La vivacidad o intensidad de estos ritos funerarios es, desde luego, mucho mayor en sociedades donde el ejercicio del poder observa un fuerte componente carismático y caudillista y, en contraparte, una dudosa o ineficaz institucionalidad. Aquí las relaciones entre la autoridad y la gente (no necesariamente vistos como ciudadanos) tienden, si no a prescindir del todo sí a desatender lo más posible a las estructuras y modos burocráticos y a las instituciones formales.
En su lugar se da preferencia al establecimiento de vínculos aparentemente más cercanos, más próximos, se proclama, a los deseos y las verdaderas necesidades de las comunidades pero que, sin embargo, no pueden desprenderse ni de su perfil clientelista ni, y esto es más relevante, de su matriz paternalista, una matriz patriarcal, anacrónica y, finalmente, alérgica a una noción de ciudadanía autónoma. En esta ecología política la autoridad adquiere los atributos de un Padre, de un Patriarca, en tanto a la gente se le reafirma una y otra vez su condición de adolescente permanente.

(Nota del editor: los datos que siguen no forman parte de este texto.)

(** Invariant of the outer loop: [out] is written, [gap] is garbage, [rest] is
    still to be read. *)
Lemma compress_loop_spec tail fuel : forall out gap rest,
  Z.even (zlen out) = true -> Z.even (zlen rest) = true ->
  sorted_lt out -> sorted_le rest -> Forall (fun p => Forall (Z.lt p) rest) out ->
  (length rest < fuel)%nat ->
  exists out' junk,
    compress_loop fuel (out ++ gap ++ rest ++ tail) (zlen (out ++ gap ++ rest))
      (zlen (out ++ gap)) (zlen out) = Ret (out' ++ junk ++ tail, zlen out') /\
    zlen (out' ++ junk) = zlen (out ++ gap ++ rest) /\
    sorted_lt out' /\ Z.even (zlen out') = true /\
    (forall c, mem out' c = mem (out ++ rest) c).
Proof.
  induction fuel as [| fuel IH]; intros out gap rest Heo Her Hso Hsr Hlt Hf; [lia |].
  cbn [compress_loop].
  destruct rest as [| lo [| hi rest]]; [| discriminate Her |].
  { exists out, gap. rewrite !app_nil_r. cbn [app].
    destruct (Z.ltb_spec (zlen (out ++ gap) + 1) (zlen (out ++ gap))); [lia |]. auto. }
  rewrite even_2 in Her.
  replace (zlen (out ++ gap ++ lo :: hi :: rest)) with (zlen ((out ++ gap) ++ lo :: hi :: rest))
    by (by rewrite <- app_assoc).
  destruct (Z.ltb_spec (zlen (out ++ gap) + 1) (zlen ((out ++ gap) ++ lo :: hi :: rest)));
    [| zlen_lia].
  replace (out ++ gap ++ (lo :: hi :: rest) ++ tail)
    with ((out ++ gap) ++ lo :: hi :: rest ++ tail) by (by rewrite <- app_assoc).
  rewrite znth_at, znth_at1. cbn [of_opt mbind res_bind].
  pose proof Hsr as Hsr0. apply sorted_le_cons in Hsr as [Hsr Hlo].
  pose proof Hsr as Hsr1. apply sorted_le_cons in Hsr as [Hsr Hhi].
  destruct (Z.eqb_spec lo hi) as [<- | Hne].
  - (* an empty interval is skipped *)
    replace (zlen (out ++ gap) + 2) with (zlen (out ++ gap ++ [lo; lo])) by zlen_lia.
    replace ((out ++ gap) ++ lo :: lo :: rest ++ tail)
      with (out ++ (gap ++ [lo; lo]) ++ rest ++ tail) by (by rewrite <- !app_assoc).
    replace ((out ++ gap) ++ lo :: lo :: rest)
      with (out ++ (gap ++ [lo; lo]) ++ rest) by (by rewrite <- !app_assoc).
    destruct (IH out (gap ++ [lo; lo]) rest) as (out' & junk & E & Hl & Hs' & He' & Hm'); auto.
    { eapply list.Forall_impl; [exact Hlt |]. cbn. intros p Hp. rewrite !Forall_cons_iff in Hp. tauto. }
    { cbn in Hf; lia. }
    exists out', junk. split_and!; auto.
    intros c. rewrite Hm', !mem_app. cbn [mem]. by destruct (lo <=? c), (mem rest c).
  - (* a run is merged *)
    destruct (compress_run_spec tail (Z.to_nat (zlen ((out ++ gap) ++ lo :: hi :: rest)))
                (out ++ gap) lo hi rest Her Hsr1)
      as (mid & x' & hi' & rest' & -> & E & Hem & Her' & Hmem & Hle & Hsr' & Hlt').
    { rewrite to_nat_zlen, !length_app. cbn. lia. }
    cbn [mbind res_bind].
    destruct (chunk2 gap mid x' hi') as (u & v & w & Eg & Hw).
    assert ((out ++ gap) ++ lo :: hi :: rest ++ tail = out ++ u :: v :: w ++ rest' ++ tail) as Ept.
    { change (lo :: hi :: rest ++ tail) with ((lo :: hi :: rest) ++ tail). rewrite E.
      change (u :: v :: w ++ rest' ++ tail) with ((u :: v :: w) ++ rest' ++ tail).
      rewrite <- Eg, <- !app_assoc. done. }
    assert (zlen out + zlen gap + zlen mid = zlen out + zlen w) as Hz by lia.
    destruct (zupd_is_Some (out ++ u :: v :: w ++ rest' ++ tail) (zlen out) lo) as [pt1 Eu]; [zlen_lia |].
    assert (znth pt1 (zlen ((out ++ gap) ++ mid) + 1) = Some hi') as Ehi.
    { rewrite (znth_zupd_ne _ _ _ _ _ Eu) by zlen_lia. rewrite <- Ept.
      change (lo :: hi :: rest ++ tail) with ((lo :: hi :: rest) ++ tail). rewrite E, <- !app_assoc.
      replace (out ++ gap ++ mid ++ (x' :: hi' :: rest') ++ tail)
        with (((out ++ gap) ++ mid) ++ x' :: hi' :: rest' ++ tail) by (by rewrite <- !app_assoc).
      replace (out ++ gap ++ mid) with ((out ++ gap) ++ mid) by (by rewrite <- app_assoc).
      apply znth_at1. }
    rewrite Ept, Eu. cbn [of_opt mbind res_bind]. rewrite Ehi. cbn [of_opt mbind res_bind].
    rewrite zupd_at in Eu. injection Eu as <-.
    replace (zlen out + 1) with (zlen (out ++ [lo])) by zlen_lia.
    replace (out ++ lo :: v :: w ++ rest' ++ tail)
      with ((out ++ [lo]) ++ v :: w ++ rest' ++ tail) by (by rewrite <- app_assoc).
    rewrite zupd_at. cbn [of_opt mbind res_bind].
    assert (zlen (lo :: hi :: rest) = zlen mid + (2 + zlen rest')) as Hlr.
    { rewrite E. zlen_lia. }
    replace (zlen ((out ++ gap) ++ mid) + 2) with (zlen ((out ++ [lo; hi']) ++ w)) by zlen_lia.
    replace (zlen out + 2) with (zlen (out ++ [lo; hi'])) by zlen_lia.
    replace (zlen ((out ++ gap) ++ lo :: hi :: rest))
      with (zlen ((out ++ [lo; hi']) ++ w ++ rest')) by (rewrite (zlen_app (out ++ gap)), Hlr; zlen_lia).
    replace ((out ++ [lo]) ++ hi' :: w ++ rest' ++ tail)
      with ((out ++ [lo; hi']) ++ w ++ rest' ++ tail) by (by rewrite <- !app_assoc).
    assert (Forall (fun p => p < lo) out) as Hol.
    { eapply list.Forall_impl; [exact Hlt |]. cbn. intros p Hp. apply Forall_cons_iff in Hp. lia. }
    assert (lo < hi) as Hlh by (apply Forall_cons_iff in Hlo; lia).
    assert (forall p, p <= hi' -> Forall (Z.lt p) rest') as Hbelow.
    { intros p Hp. forall_lia Hlt'. }
    destruct (IH (out ++ [lo; hi']) w rest') as (out' & junk & E' & Hl & Hs' & He' & Hm'); auto.
    + rewrite zlen_app, Z.even_add, Heo. done.
    + apply sorted_lt_app. split_and!; [done | repeat constructor; lia |].
      eapply list.Forall_impl; [exact Hol |]. cbn. intros p Hp. repeat constructor; lia.
    + apply Forall_app; split.
      * eapply list.Forall_impl; [exact Hol |]. cbn. intros p Hp. apply Hbelow. lia.
      * repeat constructor; apply Hbelow; lia.
    + apply (f_equal length) in E. rewrite length_app in E. cbn in E, Hf. lia.
    + exists out', junk. split_and!; auto.
      intros c. rewrite Hm', !mem_app. specialize (Hmem c). cbn [mem] in *. rewrite Hmem.
      by destruct (mem out c), (lo <=? c), (hi' <=? c), (mem rest' c).
Qed.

De ahí, acaso, que los ritos funerarios que tiene lugar ahora en Venezuela tienen una fuerte y agridulce sensación de orfandad. A quien parecen estar despidiendo los venezolanos no es precisamente a un hombre de Estado o a un presidente particularmente exitoso en el cumplimento de sus responsabilidades civiles, sino a una suerte de Padre (así con mayúsculas), un Patriarca que -bonachón y simpático en ocasiones, serio, arrogante y desafiante en otras- no hacía otra cosa que velar por el bienestar y la seguridad de sus mujeres y sus hijos, lo que le exigía mantenerse siempre dispuesto a enfrentar a los mil y un enemigos, reales y ficticios, que acecharan a su familia, a su patria.

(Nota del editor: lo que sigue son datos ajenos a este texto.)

(* ===== verification/UnicodeTables.v ===== *)
(** * libunicode-table.h: the compressed Unicode tables

    The arrays the functions of libunicode.c that are modelled here read, with
    the elements as the header has them, and its enumerations.  The names are
    string literals, which end with a null byte of their own. *)
From Stdlib Require Import ZArith.
From stdpp Require Import base numbers list strings.
From S2P Require Import Prelude.

Definition case_conv_table1 : list Z := [
  0x00209a30; 0x00309a00; 0x005a8173; 0x00601730; 0x006c0730; 0x006f81b3; 0x00701700;
  0x007c0700; 0x007f8100; 0x00803040; 0x009801c3; 0x00988190; 0x00990640; 0x009c9040;
  0x00a481b4; 0x00a52e40; 0x00bc0130; 0x00bc8640; 0x00bf8170; 0x00c00100; 0x00c08130;
  0x00c10440; 0x00c30130; 0x00c38240; 0x00c48230; 0x00c58240; 0x00c70130; 0x00c78130;
  0x00c80130; 0x00c88240; 0x00c98130; 0x00ca0130; 0x00ca8100; 0x00cb0130; 0x00cb8130;
  0x00cc0240; 0x00cd0100; 0x00ce0130; 0x00ce8130; 0x00cf0100; 0x00cf8130; 0x00d00640;
  0x00d30130; 0x00d38240; 0x00d48130; 0x00d60240; 0x00d70130; 0x00d78240; 0x00d88230;
  0x00d98440; 0x00db8130; 0x00dc0240; 0x00de0240; 0x00df8100; 0x00e20350; 0x00e38350;
  0x00e50350; 0x00e69040; 0x00ee8100; 0x00ef1240; 0x00f801b4; 0x00f88350; 0x00fa0240;
  0x00fb0130; 0x00fb8130; 0x00fc2840; 0x01100130; 0x01111240; 0x011d0131; 0x011d8240;
  0x011e8130; 0x011f0131; 0x011f8201; 0x01208240; 0x01218130; 0x01220130; 0x01228130;
  0x01230a40; 0x01280101; 0x01288101; 0x01290101; 0x01298100; 0x012a0100; 0x012b0200;
  0x012c8100; 0x012d8100; 0x012e0101; 0x01300100; 0x01308101; 0x01318100; 0x01328101;
  0x01330101; 0x01340100; 0x01348100; 0x01350101; 0x01358101; 0x01360101; 0x01378100;
  0x01388101; 0x01390100; 0x013a8100; 0x013e8101; 0x01400100; 0x01410101; 0x01418100;
  0x01438101; 0x01440100; 0x01448100; 0x01450200; 0x01460100; 0x01490100; 0x014e8101;
  0x014f0101; 0x01a28173; 0x01b80440; 0x01bb0240; 0x01bd8300; 0x01bf8130; 0x01c30130;
  0x01c40330; 0x01c60130; 0x01c70230; 0x01c801d0; 0x01c89130; 0x01d18930; 0x01d60100;
  0x01d68300; 0x01d801d3; 0x01d89100; 0x01e10173; 0x01e18900; 0x01e60100; 0x01e68200;
  0x01e78130; 0x01e80173; 0x01e88173; 0x01ea8173; 0x01eb0173; 0x01eb8100; 0x01ec1840;
  0x01f80173; 0x01f88173; 0x01f90100; 0x01f98100; 0x01fa01a0; 0x01fa8173; 0x01fb8240;
  0x01fc8130; 0x01fd0240; 0x01fe8330; 0x02001030; 0x02082030; 0x02182000; 0x02281000;
  0x02302240; 0x02453640; 0x02600130; 0x02608e40; 0x02678100; 0x02686040; 0x0298a630;
  0x02b0a600; 0x02c381b5; 0x08502631; 0x08638131; 0x08668131; 0x08682b00; 0x087e8300;
  0x09d05011; 0x09f80610; 0x09fc0620; 0x0e400174; 0x0e408174; 0x0e410174; 0x0e418174;
  0x0e420174; 0x0e428174; 0x0e430174; 0x0e438180; 0x0e440180; 0x0e482b30; 0x0e5e8330;
  0x0ebc8101; 0x0ebe8101; 0x0ec70101; 0x0f007e40; 0x0f3f1840; 0x0f4b01b5; 0x0f4b81b6;
  0x0f4c01b6; 0x0f4c81b6; 0x0f4d01b7; 0x0f4d8180; 0x0f4f0130; 0x0f506040; 0x0f800800;
  0x0f840830; 0x0f880600; 0x0f8c0630; 0x0f900800; 0x0f940830; 0x0f980800; 0x0f9c0830;
  0x0fa00600; 0x0fa40630; 0x0fa801b0; 0x0fa88100; 0x0fa901d3; 0x0fa98100; 0x0faa01d3;
  0x0faa8100; 0x0fab01d3; 0x0fab8100; 0x0fac8130; 0x0fad8130; 0x0fae8130; 0x0faf8130;
  0x0fb00800; 0x0fb40830; 0x0fb80200; 0x0fb90400; 0x0fbb0200; 0x0fbc0201; 0x0fbd0201;
  0x0fbe0201; 0x0fc008b7; 0x0fc40867; 0x0fc808b8; 0x0fcc0868; 0x0fd008b8; 0x0fd40868;
  0x0fd80200; 0x0fd901b9; 0x0fd981b1; 0x0fda01b9; 0x0fdb01b1; 0x0fdb81d7; 0x0fdc0230;
  0x0fdd0230; 0x0fde0161; 0x0fdf0173; 0x0fe101b9; 0x0fe181b2; 0x0fe201ba; 0x0fe301b2;
  0x0fe381d8; 0x0fe40430; 0x0fe60162; 0x0fe80200; 0x0fe901d0; 0x0fe981d0; 0x0feb01b0;
  0x0feb81d0; 0x0fec0230; 0x0fed0230; 0x0ff00201; 0x0ff101d3; 0x0ff181d3; 0x0ff201ba;
  0x0ff28101; 0x0ff301b0; 0x0ff381d3; 0x0ff40230; 0x0ff50230; 0x0ff60131; 0x0ff901ba;
  0x0ff981b2; 0x0ffa01bb; 0x0ffb01b2; 0x0ffb81d9; 0x0ffc0230; 0x0ffd0230; 0x0ffe0162;
  0x109301a0; 0x109501a0; 0x109581a0; 0x10990131; 0x10a70101; 0x10b01031; 0x10b81001;
  0x10c18240; 0x125b1a31; 0x12681a01; 0x16002f31; 0x16182f01; 0x16300240; 0x16310130;
  0x16318130; 0x16320130; 0x16328100; 0x16330100; 0x16338640; 0x16368130; 0x16370130;
  0x16378130; 0x16380130; 0x16390240; 0x163a8240; 0x163f0230; 0x16406440; 0x16758440;
  0x16790240; 0x16802600; 0x16938100; 0x16968100; 0x53202e40; 0x53401c40; 0x53910e40;
  0x53993e40; 0x53bc8440; 0x53be8130; 0x53bf0a40; 0x53c58240; 0x53c68130; 0x53c80440;
  0x53ca0101; 0x53cb1440; 0x53d50130; 0x53d58130; 0x53d60130; 0x53d68130; 0x53d70130;
  0x53d80130; 0x53d88130; 0x53d90130; 0x53d98131; 0x53da0c40; 0x53e10240; 0x53e20131;
  0x53e28130; 0x53e30130; 0x53e38440; 0x53fa8240; 0x55a98101; 0x55b85020; 0x7d8001b2;
  0x7d8081b2; 0x7d8101b2; 0x7d8181da; 0x7d8201da; 0x7d8281b3; 0x7d8301b3; 0x7d8981bb;
  0x7d8a01bb; 0x7d8a81bb; 0x7d8b01bc; 0x7d8b81bb; 0x7f909a31; 0x7fa09a01; 0x82002831;
  0x82142801; 0x82582431; 0x826c2401; 0x86403331; 0x86603301; 0x8c502031; 0x8c602001;
  0xb7202031; 0xb7302001; 0xf4802231; 0xf4912201
].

Como Patriarca, como Macho Alfa, Chávez habría de cumplir las funciones que una sociedad patriarcal reserva a la figura del padre: era el proveedor de bienes, el guardián de la seguridad, el más sólido soporte emocional y la principal fuente de cohesión y autoridad. Su muerte, entonces, no deja de vivirse como un quebranto filial, como una pérdida filial. Y esto, por cierto, parece cierto no sólo entre los seguidores o incondicionales de Chávez: Henrique Capriles, candidato de la Mesa de la Unidad Democrática en las elecciones presidenciales de octubre de 2012, después de expresar sus condolencias a la familia de Chávez, no dudó y añadió en Twitter “En momentos difíciles debemos demostrar nuestro profundo amor y respeto a nuestra Venezuela. Unidad de la familia venezolana.”

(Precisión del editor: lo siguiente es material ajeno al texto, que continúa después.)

Lemma prop_loop_points fuel : forall p c bit cr pts, 0 <= c <= MAX_CODE -> prop_points fuel p c = Ret pts ->
  Forall (fun q => 0 <= q <= MAX_CODE) pts ->
  prop_loop fuel p c bit cr = add_all (pairs (from_code bit c pts)) cr.
Proof.
  unfold MAX_CODE. induction fuel as [| fuel IH]; intros p c bit cr pts Hc E Hb; cbn [prop_points prop_loop] in *; [done |].
  destruct p as [| b p]; [injection E as <-; by destruct bit |]. cbn [decode_group] in E.
  destruct (b <? 64).
  - cbn [of_opt mbind res_bind List.last] in E.
    destruct (prop_points fuel p _) as [k | |] eqn:Ek; cbn [mbind res_bind] in E; [| done ..]. injection E as <-. cbn [app] in *.
    rewrite !Forall_cons_iff in Hb. destruct Hb as (H1 & H2 & Hb). rewrite !u32_code by lia. rewrite !pairs_step, !add_when_all.
    rewrite add_all_app. destruct (add_all (if bit then _ else []) cr) as [[cr1 r] | |]; cbn [mbind res_bind]; [| done ..].
    destruct (negb (r =? 0)) eqn:Er; [done |]. rewrite add_when_all. apply add_all_bind; [done |]. intros cr2. by apply IH.
  - assert (forall c1 q, c1 = List.last [c1] 0 -> prop_points fuel q c1 = Ret (tl pts) -> pts = c1 :: tl pts ->
      ('(cr0, r) ← add_when bit cr c (u32 c1); if negb (r =? 0) then Ret (cr0, -1) else prop_loop fuel q (u32 c1) (negb bit) cr0) =
      add_all (pairs (from_code bit c pts)) cr) as Hone.
    { intros c1 q _ Eq Ep. rewrite Ep in Hb |- *. apply Forall_cons_iff in Hb as [H1 Hb]. rewrite u32_code by lia.
      rewrite add_when_all, pairs_step. apply add_all_bind; [done |]. intros cr2. by apply IH. }
    destruct (128 <=? b); [| destruct (b <? 96); [destruct p as [| p0 p] | destruct p as [| p0 [| p1 p]]]];
      cbn [of_opt mbind res_bind List.last next_byte] in *; try done;
      (destruct (prop_points fuel p _) as [k | |] eqn:Ek; cbn [mbind res_bind] in E; [| done ..]); injection E as <-; by apply Hone.
Qed.

Lemma flat_pairs pts : Z.even (zlen pts) = true -> flat (pairs pts) = pts.
Proof.
  remember (length pts) as n eqn:En. revert pts En. induction (lt_wf n) as [n _ IH]. intros pts -> He.
  destruct pts as [| x [| y pts]]; [done | done |]. rewrite even_2 in He. cbn [pairs flat]. by rewrite (IH (length pts)) by (cbn; lia || done).
Qed.
End loops.

(** ** Characters by script, by category and by table *)
Definition script_runs : list (Z * Z * Z) := table_runs script_entry unicode_script_table.
Definition script_ext_runs : list (Z * Z * list Z) := table_runs script_ext_entry unicode_script_ext_table.
Definition gc_runs : list (Z * Z * Z) := table_runs gc_entry unicode_gc_table.

(** The script of a character: one of [script_idx], or none (0 is Unknown). *)
Definition has_script (script_idx c : Z) : bool := in_runs (fun r _ => r.2 =? script_idx) script_runs c.

(** The scripts that the character has besides. *)
Definition script_extensions (c : Z) : list Z := match run_at script_ext_runs c with Some r => r.2 | None => [] end.

(** The category in a run: upper case and lower case alternate in a run of value 31. *)
Definition run_category (r : Z * Z * Z) (c : Z) : Z :=
  if r.2 =? 31 then if Z.even (c - r.1.1) then UNICODE_GC_Lu else UNICODE_GC_Ll else r.2.

Definition general_category (c : Z) : option Z := option_map (fun r => run_category r c) (run_at gc_runs c).

Definition in_categories (gc_mask c : Z) : bool :=
  match general_category c with Some g => Z.testbit gc_mask g | None => false end.

(** The set that the table [prop_idx] encodes. *)
Definition in_prop (prop_idx c : Z) : bool :=
  match znth unicode_prop_table prop_idx with Some t => mem (table_points t) c | None => false end.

Ante la orfandad civil, los ritos funerarios despejan por ahora el camino para la sucesión. Pero más allá de los próximos resultados electorales -¿alguien duda de que Nicolás Maduro será el próximo presidente?- lo crucial estará en observar si los venezolanos serán capaces de dejar atrás los mesianismos redentores de sus políticos y la secular irresponsabilidad y cleptomanía de sus élites económicas, para transitar hacia una sociedad donde la “familia venezolana” dé lugar a una nación venezolana, es decir una sociedad donde los ciudadanos tomen el lugar de los padres e hijos.
Una sociedad, en fin, donde la política no sea siempre una cuestión de vida o muerte -donde los muertos no sean tan poderosos- sino una simple forma de coexistir entre ciudadanos autónomos. Con ello, acaso, la política será menos grandilocuente y excitante si se quiere, pero a la vez podrá ser más sensata, inteligente y madura.